Bienvenidos a la web de “Salpicada de Luna Llena”, un libro de doce relatos por María José Hernández.

Salpicada de luna llena es un conjunto de doce relatos breves e independientes entre sí. No existe hilo conductor (ya sea temático o expresivo que los unifique) siendo este aspecto uno de los mayores aciertos de la obra pues su autora emplea varios y diversos recursos literarios, y maneja adecuadamente la intriga y el suspense –como prueba el relato La linterna, ganador del Premio Platero 2007 de Naciones Unidas en Ginebra– que no desmerecería la pluma de Edgar Allan Poe. Las descripciones de los distintos escenarios y ambientes sumergen al lector en la atmósfera de cada narración. Siempre con términos bien escogidos para expresar conceptos, porque la escritura de María José es correctísima, con una gran riqueza de vocabulario que solamente leemos en los grandes escritores y un estilo muy personal y atractivo. El ritmo narrativo es bueno, fluido. Un ejemplo perfecto lo encontramos en Algo para recordar, donde se produce un acertado cambio de ritmo que acelera la acción precipitándonos hacia el final. Encontraremos también algún relato cercano al género ensayístico, donde emerge un tono más reflexivo.

Helena de Llanos. Editorial Éride.

Tal es el caso de Océanos, breve reflexión filosófica de una gran profundidad, que junto con Salpicada de luna llena, relato que da título a la colección, y siendo ambos bellísimos poemas en prosa, no tanto pretenden contarnos cosas como transmitirnos ideas, plantar en el corazón del lector el germen de algo. Una visión que tiene mucho de existencialista y no poco de panteísta. Ensayos filosóficos sobre la vida, la muerte, el presente y el más allá que nos inducen a reflexionar, los encontramos tanto en el relato Un servicio rutinario como en Una curiosa coincidencia Parece mentira como en tan pocas líneas puedan decirse tantas cosas…

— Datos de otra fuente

(** A broadcast in which every send completes. *)
Lemma broadcast_completes (message : M) (conns : list WebSocket) :
  NoDup conns -> Forall (completes message) conns ->
  broadcast send_text message {| active_connections := conns |} =
  Returned
    {| active_connections :=
         List.filter (fun c => negb (raises message c)) conns |}
    (List.filter (receives message) conns).
Proof.
  intros Hnd Hall. unfold broadcast. simpl.
  destruct conns as [| c0 rest] eqn:Hconns; [done |].
  rewrite <- Hconns in *. clear Hconns.
  rewrite send_loop_completes by done.
  rewrite disconnect_all by done. f_equal. f_equal.
  apply List.filter_ext_in. intros y Hy. f_equal.
  destruct (raises message y) eqn:E.
  - apply bool_decide_eq_true. apply list_elem_of_In, List.filter_In. done.
  - apply bool_decide_eq_false. rewrite list_elem_of_In, List.filter_In.
    intros [_ ?]. congruence.
Qed.

(** A broadcast in which the send to [c] stays suspended. *)
Lemma broadcast_suspended (message : M) (pre post : list WebSocket)
    (c : WebSocket) :
  Forall (completes message) pre -> send_text c message = Suspended ->
  broadcast send_text message {| active_connections := pre ++ c :: post |} =
  Waiting (List.filter (receives message) pre).
Proof.
  intros Hpre Hc. unfold broadcast. simpl.
  rewrite send_loop_suspended by done.
  destruct (pre ++ c :: post) eqn:E; [| done].
  by destruct pre.
Qed.

(** With clients that take every message, every message reaches every
    client, however many there are: nothing is queued and nothing is
    dropped. *)
Lemma broadcast_all_delivers (messages : list M) (conns : list WebSocket) :
  NoDup conns ->
  (forall c message, c ∈ conns -> send_text c message = Sent) ->
  broadcast_all messages {| active_connections := conns |} =
  (map (fun _ => conns) messages, Some {| active_connections := conns |}).
Proof.
  intros Hnd Hsent. induction messages as [| message rest IH]; simpl; [done |].
  rewrite broadcast_completes; [| done |].
  - assert (Hkeep : List.filter (fun c => negb (raises message c)) conns = conns).
    { apply filter_keeps_all. intros z Hz. unfold raises.
      rewrite Hsent by (by apply list_elem_of_In). done. }
    assert (Hgot : List.filter (receives message) conns = conns).
    { apply filter_keeps_all. intros z Hz. unfold receives.
      rewrite Hsent by (by apply list_elem_of_In). done. }
    rewrite Hkeep, Hgot, IH. done.
  - apply Forall_forall. intros c Hc. unfold completes.
    rewrite Hsent by done. done.
Qed.
(** * Smart parking server: slot history log and dashboard analytics

    A shallow embedding of the Express service of [src/server.js] and of
    its variants with WIB time stamps ([src/unnamed/part_000] and
    following).  The two module-level stores of the service, the
    [parkingData] map and the [slotHistory] array, together with the wall
    clock read by [new Date()] and [Date.now()], form the state threaded
    through the handlers by a small state monad.

    The variants share [logSlotChange] and the handler of the reports up
    to two parameters: the retention bound of the history ([cap]: 10000 or
    5000) and the recording of WIB time stamps ([wib]).  The dashboard is
    the one of [server.js]; of the WIB variant the hourly pattern is
    embedded as well.  Of the variants, the peak hours, the summary, the
    recent activities, the two reductions of the hourly analytics, the
    accounts and the check of the token are embedded after the notions of
    the service.

    Conventions of the embedding:
    - a [Date] is its number of milliseconds since the epoch, in [Z];
    - JavaScript numbers are integers of [Z] (reports carry integer slot
      values and identifiers); the quotients of the occupancy rates are
      doubles: a double is the rational it denotes, in [Q], and the
      division and the multiplication round to the nearest double
      ([round64]); [Math.round] of a duration (the averages, the
      minutes) is taken of the exact quotient;
    - a request body is typed: [deviceId] is a string, [slots] an array of
      numbers, of [null] and of objects whose [id] and [lastUpdate] are
      integers and whose [occupied] is a boolean; each of these may be
      missing, which an [option] says, and [None] for a slot flag is
      [undefined];
    - a handler that throws is answered by the error handling middleware:
      the [TypeError] of a report is found before the handler touches the
      state ([typeError]);
    - every reading of the clock is a reading of its own: [clk n] is the
      [n]-th one, and the state counts the readings.

    The file has three parts: the embedding of the service, the notions
    that the statements use, with the further views of the variants, and
    the properties. *)

From Stdlib Require Import ZArith String Bool Lia QArith Qround Qpower Lqa.
From Stdlib Require Import Sorted List.
From Stdlib Require SpecFloat.
Import ListNotations.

Por todo lo dicho y aunque algunos de los relatos que hallamos en esta colección no pueden considerarse del todo cuentos, narrativa, según lo que por ésta entendía el profesor Anderson Imbert en su “Historia de la Literatura hispanoamericana”, hablando de los vanguardistas de los años veinte del ya pasado siglo XX, lo cierto es que la lectura de Salpicada de luna llena hace que nos demos cuenta de que el género cuento no nos ha abandonado todavía. Que María José Hernández escribe relatos profundos y muy bellos.

Juan Pablo Ortega (Premio Planeta de Novela y Premio Doncel de Cuentos)

En las páginas de esta obra se ponen de manifiesto la exquisita sensibilidad de la autora, su prodigiosa imaginación, junto con su estilo, desenvuelto y seguro, y su indiscutible talento para crear situaciones e hilvanar imprevistos acontecimientos, resolviendo con soltura y maestría los misteriosos laberintos que dejan perplejo al lector. Y, como sucede con los buenos libros, éste de María José Hernandez cumple las normas de rigor: se abre con expectación y se cierra con provecho.

Miguel Hernández

La autora con gran dominio de los medios estilísticos, hace tambalearse nuestra realidad (conmocionándonos, sorprendiéndonos), envolviendo y atrapando al lector en un juego de horror del que no puede escapar. En definitiva, todo un conjunto de virtudes y buen gusto innato, que hacen que su autora haya recibido muy merecidamente este premio.

William Spindler (Jurado Premio Platero)

Gracias a Juan Pablo Ortega, a Helena de Llanos, a Miguel Hernández y a William Spindler,  entre otros, por sus palabras, que en forma de extracto he recogido con el fin de presentaros mi obra. Palabras con las que generosamente compartieron conmigo la presentación en sociedad y puesta de largo de ésta la que fue mi primer obra, “Salpicada de luna llena”, en diferentes lugares tanto dentro de la península como de las bellísimas islas canarias, desde el Ateneo de Madrid hasta el Palacio de Salazar en Santa Cruz de la Palma, pasando por librerías y centros culturales que con enorme cariño me abrieron sus puertas. Sólo tengo, desde aquí, sentimientos de agradecimiento y reconocimiento para todos ellos.